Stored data
↓↓↓
(** A date lies between the first of January of its year and of the next. *)
Lemma date_in_year y m d : valid_date (y, m, d) -> jan1 y <= days_from_civil (y, m, d) < jan1 (y + 1).
Proof.
  intros Hv. destruct (date_inside _ _ _ Hv) as (D1 & D2 & D3 & D4). destruct Hv as [Hm Hd].
  rewrite !jan1_eq. unfold days_from_civil. pose proof (year_start_succ (y - 1)).
  replace (y + 1 - 1) with y by lia. replace (y - 1 + 1) with y in * by lia. unfold month_start in *.
  destruct (Z.leb_spec m 2); [replace (y - 1 + 1) with y in * by lia|]; destruct (is_leap y); div_lia.
Qed.

Lemma civil_in_year n y m d : civil_from_days n = (y, m, d) -> jan1 y <= n < jan1 (y + 1).
Proof.
  intros E. destruct (civil_from_days_spec n) as [Hv Hn]. rewrite E in *. rewrite <- Hn.
  by apply date_in_year.
Qed.

Lemma jan1_year y : 365 <= jan1 (y + 1) - jan1 y <= 366.
Proof.
  rewrite !jan1_eq. pose proof (year_start_succ (y - 1)). replace (y + 1 - 1) with (y - 1 + 1) by lia.
  destruct (is_leap _); lia.
Qed.

Lemma jan1_mono y z : y <= z -> jan1 y <= jan1 z.
Proof. intros. rewrite !jan1_eq. pose proof (year_start_mono (y - 1) (z - 1)). lia. Qed.

Lemma jan1_eight y : jan1 (y + 8) - jan1 y <= 2922.
Proof. rewrite !jan1_eq. unfold year_start. div_lia. Qed.

(** Leap years are at most eight years apart, and four apart except around a secular year. *)
Lemma next_leap y : exists l, y < l <= y + 8 /\ is_leap l = true /\ (l = y + 8 -> is_leap y = true).
Proof.
  assert (forall l, l mod 4 = 0 -> l mod 100 <> 0 \/ l mod 400 = 0 -> is_leap l = true) as Hleap.
  { intros l H4 H1. unfold is_leap. rewrite H4. destruct (Z.eqb_spec (l mod 100) 0); [|done].
    destruct H1 as [? | ->]; [lia|done]. }
  pose proof (Z.mod_pos_bound y 4). set (l := y + 4 - y mod 4).
  assert (l mod 4 = 0) as Hl by (subst l; div_lia).
  destruct (decide (l mod 100 <> 0 \/ l mod 400 = 0)) as [H1|H1].
  - exists l. split; [lia|]. split; [by apply Hleap|lia].
  - assert (l mod 100 = 0) as Hc by lia. exists (l + 4).
    split; [lia|]. split; [apply Hleap; [|left]; div_lia|].
    intros He. assert (y = l - 4) by lia. clearbody l. subst y. apply Hleap; [|left]; div_lia.
Qed.

(** Every month and day that occurs in some year occurs again within eight years of any day. *)
Lemma date_recurs y m d c : valid_date (y, m, d) ->
  exists n z, c < n <= c + 2922 /\ civil_from_days n = (z, m, d).
Proof.
  intros [Hm Hd]. destruct (civil_from_days c) as [[cy cm] cd] eqn:Ec.
  pose proof (civil_in_year _ _ _ _ Ec) as Hc. pose proof (jan1_year cy). pose proof (jan1_year (cy + 1)).
  assert (forall z, valid_date (z, m, d) -> c < days_from_civil (z, m, d) <= c + 2922 ->
    exists n z, c < n <= c + 2922 /\ civil_from_days n = (z, m, d)) as Hfound.
  { intros z Hv Hin. exists (days_from_civil (z, m, d)), z. by rewrite civil_days. }
  destruct (decide (m = 2 /\ d = 29)) as [[-> ->]|Hn].
  - assert (forall z, is_leap z = true -> valid_date (z, 2, 29)) as Hleap
      by (intros z Hz; unfold valid_date, days_in_month; cbn; rewrite Hz; lia).
    destruct (next_leap cy) as (l & Hl & Hll & H8). pose proof (date_in_year l 2 29 (Hleap l Hll)) as Hin.
    destruct (decide (l = cy + 8)) as [->|Hne].
    + specialize (H8 eq_refl). pose proof (date_in_year cy 2 29 (Hleap cy H8)).
      assert (days_from_civil (cy + 8, 2, 29) - days_from_civil (cy, 2, 29) <= 2922) as H8d.
      { pose proof (jan1_eight cy). rewrite !jan1_eq in *. unfold days_from_civil.
        change (2 <=? 2) with true. cbn beta iota. lia. }
      destruct (Z.lt_ge_cases c (days_from_civil (cy, 2, 29))).
      * apply (Hfound cy); [by apply Hleap|lia].
      * pose proof (jan1_mono (cy + 1) (cy + 8)). apply (Hfound (cy + 8)); [by apply Hleap|lia].
    + apply (Hfound l); [by apply Hleap|]. pose proof (jan1_eight cy).
      pose proof (jan1_mono (cy + 1) l). pose proof (jan1_mono (l + 1) (cy + 8)). lia.
  - assert (valid_date (cy + 1, m, d)) as Hv.
    { unfold valid_date, days_in_month in *. split; [lia|]. destruct (m =? 2) eqn:E2; [|done].
      destruct (is_leap y), (is_leap (cy + 1)); lia. }
    pose proof (date_in_year _ _ _ Hv). apply (Hfound (cy + 1)); [done|]. lia.
Qed.

Definition weekday (n : Z) : Z := (n + 4) mod 7.

(** Every month has every weekday. *)
Lemma weekday_recurs m w c : 1 <= m <= 12 -> 0 <= w < 7 ->
  exists n z d, c < n <= c + 2922 /\ civil_from_days n = (z, m, d) /\ weekday n = w.
Proof.
  intros Hm Hw. destruct (civil_from_days c) as [[cy cm] cd] eqn:Ec.
  pose proof (civil_in_year _ _ _ _ Ec) as Hc. pose proof (jan1_year cy). pose proof (jan1_year (cy + 1)).
  set (f := days_from_civil (cy + 1, m, 1)). set (k := (w - (f + 4)) mod 7).
  assert (0 <= k < 7) as Hk by (apply Z.mod_pos_bound; lia).
  assert (valid_date (cy + 1, m, k + 1)) as Hv
    by (unfold valid_date, days_in_month; repeat case_match; lia).
  pose proof (date_in_year _ _ _ Hv) as Hin.
  assert (days_from_civil (cy + 1, m, k + 1) = f + k) as Hf by (subst f; unfold days_from_civil; lia).
  exists (f + k), (cy + 1), (k + 1). split; [lia|]. split; [by rewrite <- Hf, civil_days|].
  unfold weekday, k. rewrite <- Z.add_assoc, (Z.add_comm _ 4), Z.add_assoc, Z.add_mod_idemp_r by lia.
  replace (f + 4 + (w - (f + 4))) with w by lia. by apply Z.mod_small.
Qed.

(** ** Matching days *)

(** The part of [matches_minute] that depends on the day alone. *)
Definition matches_day (self : CronSchedule) (n : Z) : bool :=
  let '(_, m, d) := civil_from_days n in
  contains (month self) m
  && match is_wildcard (day_of_month self), is_wildcard (day_of_week self) with
     | true, true => true
     | true, false => contains (day_of_week self) (weekday n)
     | false, true => contains (day_of_month self) d
     | false, false => contains (day_of_month self) d || contains (day_of_week self) (weekday n)
     end.

Lemma matches_minute_eq s u : matches_minute s u =
  contains (minute s) (u mod 1440 mod 60) && contains (hour s) (u mod 1440 / 60) && matches_day s (u / 1440).
Proof.
  unfold matches_minute, matches_day, MINUTES_PER_DAY. pose proof (Z.mod_pos_bound u 1440).
  rewrite quot_div, Z.rem_mod_nonneg by lia. pose proof (Z.mod_pos_bound (u mod 1440) 60).
  assert (0 <= u mod 1440 / 60 < 24) by (split; [apply Z.div_pos|apply Z.div_lt_upper_bound]; lia).
  pose proof (Z.mod_pos_bound (u / 1440 + 4) 7). rewrite !u8_or_small by lia.
  destruct (civil_from_days (u / 1440)) as [[y m] d]. by rewrite <- !andb_assoc.
Qed.

Lemma matches_day_recurs s n c : matches_day s n = true ->
  exists n', c < n' <= c + 2922 /\ matches_day s n' = true.
Proof.
  intros Hs. destruct (civil_from_days n) as [[y m] d] eqn:En.
  destruct (civil_from_days_spec n) as [Hv _]. rewrite En in Hv.
  assert (0 <= weekday n < 7) as Hw by (apply Z.mod_pos_bound; lia).
  destruct (date_recurs y m d c Hv) as (n1 & z1 & H1 & E1).
  destruct (weekday_recurs m (weekday n) c) as (n2 & z2 & d2 & H2 & E2 & W2); [by destruct Hv|done|].
  unfold matches_day in Hs. rewrite En in Hs. apply andb_true_iff in Hs as [Hm Hs].
  assert (matches_day s n1 = true \/ matches_day s n2 = true) as [?|?]; [|by exists n1|by exists n2].
  unfold matches_day. rewrite E1, E2, Hm, W2.
  destruct (is_wildcard (day_of_month s)), (is_wildcard (day_of_week s)); [by left|by right|by left|].
  apply orb_true_iff in Hs as [->|Hs]; [by left|]. rewrite Hs, orb_true_r. by right.
Qed.

(** A schedule that matches any minute matches one within the search bound of any minute. *)
Lemma matches_minute_recurs s u c : matches_minute s u = true ->
  exists u', c < u' <= c + MAX_SEARCH_MINUTES /\ matches_minute s u' = true.
Proof.
  rewrite matches_minute_eq. intros [Ht Hd]%andb_true_iff.
  destruct (matches_day_recurs s _ (c / 1440) Hd) as (n & Hn & Hd').
  pose proof (Z.mod_pos_bound u 1440). exists (n * 1440 + u mod 1440). split.
  - unfold MAX_SEARCH_MINUTES. pose proof (Z.div_mod c 1440). pose proof (Z.mod_pos_bound c 1440). lia.
  - rewrite matches_minute_eq, (Z.add_comm (n * 1440)), Z.mod_add, Z.div_add by lia.
    rewrite (Z.mod_small (u mod 1440) 1440), (Z.div_small (u mod 1440) 1440) by lia.
    by rewrite Ht, Z.add_0_l.
Qed.

(** ** The search *)

Lemma minute_i64 k : is_i64 (k * MICROS_PER_MINUTE) = true -> is_i64 k = true.
Proof. rewrite !is_i64_spec. unfold MICROS_PER_MINUTE, i64_min, i64_max. lia. Qed.

Lemma search_minutes_Ok s c fuel offset r : search_minutes s c fuel offset = Ok r ->
  is_i64 r = true /\ exists m, r = m * MICROS_PER_MINUTE /\ c + offset <= m
    /\ matches_minute s m = true /\ forall m', c + offset <= m' < m -> matches_minute s m' = false.
Proof.
  revert offset; induction fuel as [|fuel IH]; intros offset; cbn [search_minutes]; [done|].
  intros (k & Hk%ok_or_Ok & H)%rbind_Ok. unfold checked_i64 in Hk. destruct (is_i64 (c + offset)); [|done]. injection Hk as <-.
  destruct (matches_minute s (c + offset)) eqn:Em.
  - apply ok_or_Ok in H. unfold checked_i64 in H. destruct (is_i64 _) eqn:Hi in H; [|done]. injection H as <-.
    split; [done|]. exists (c + offset). split_and!; [done|lia|done|lia].
  - apply IH in H as (Hi & m & -> & Hm & Hmatch & Hno). split; [done|]. exists m. split_and!; [done|lia|done|].
    intros m' Hm'. destruct (decide (m' = c + offset)) as [->|]; [done|]. apply Hno. lia.
Qed.

(** A result of [next_after] is the first occurrence after the timestamp. *)
Lemma next_after_Ok s t r : next_after s t = Ok r ->
  is_i64 r = true /\ t < r /\ (exists m, r = m * MICROS_PER_MINUTE /\ matches_minute s m = true)
  /\ forall m', t < m' * MICROS_PER_MINUTE < r -> matches_minute s m' = false.
Proof.
  intros (Hi & m & -> & Hm & Hmatch & Hno)%search_minutes_Ok. pose proof (Z.div_mod t MICROS_PER_MINUTE) as Hd.
  pose proof (Z.mod_pos_bound t MICROS_PER_MINUTE) as Hb. unfold MICROS_PER_MINUTE in *.
  split_and!; [done|lia|by exists m|]. intros m' Hm'. apply Hno. lia.
Qed.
↑↑↑
Please transcribe the records exactly from their first line through the line holding "rewrite !jan1_eq. unfold days_from_civil.", and leave out all others.

- _RESULT OF THIS TASK_:
(** A date lies between the first of January of its year and of the next. *)
Lemma date_in_year y m d : valid_date (y, m, d) -> jan1 y <= days_from_civil (y, m, d) < jan1 (y + 1).
Proof.
  intros Hv. destruct (date_inside _ _ _ Hv) as (D1 & D2 & D3 & D4). destruct Hv as [Hm Hd].
  rewrite !jan1_eq. unfold days_from_civil. pose proof (year_start_succ (y - 1)).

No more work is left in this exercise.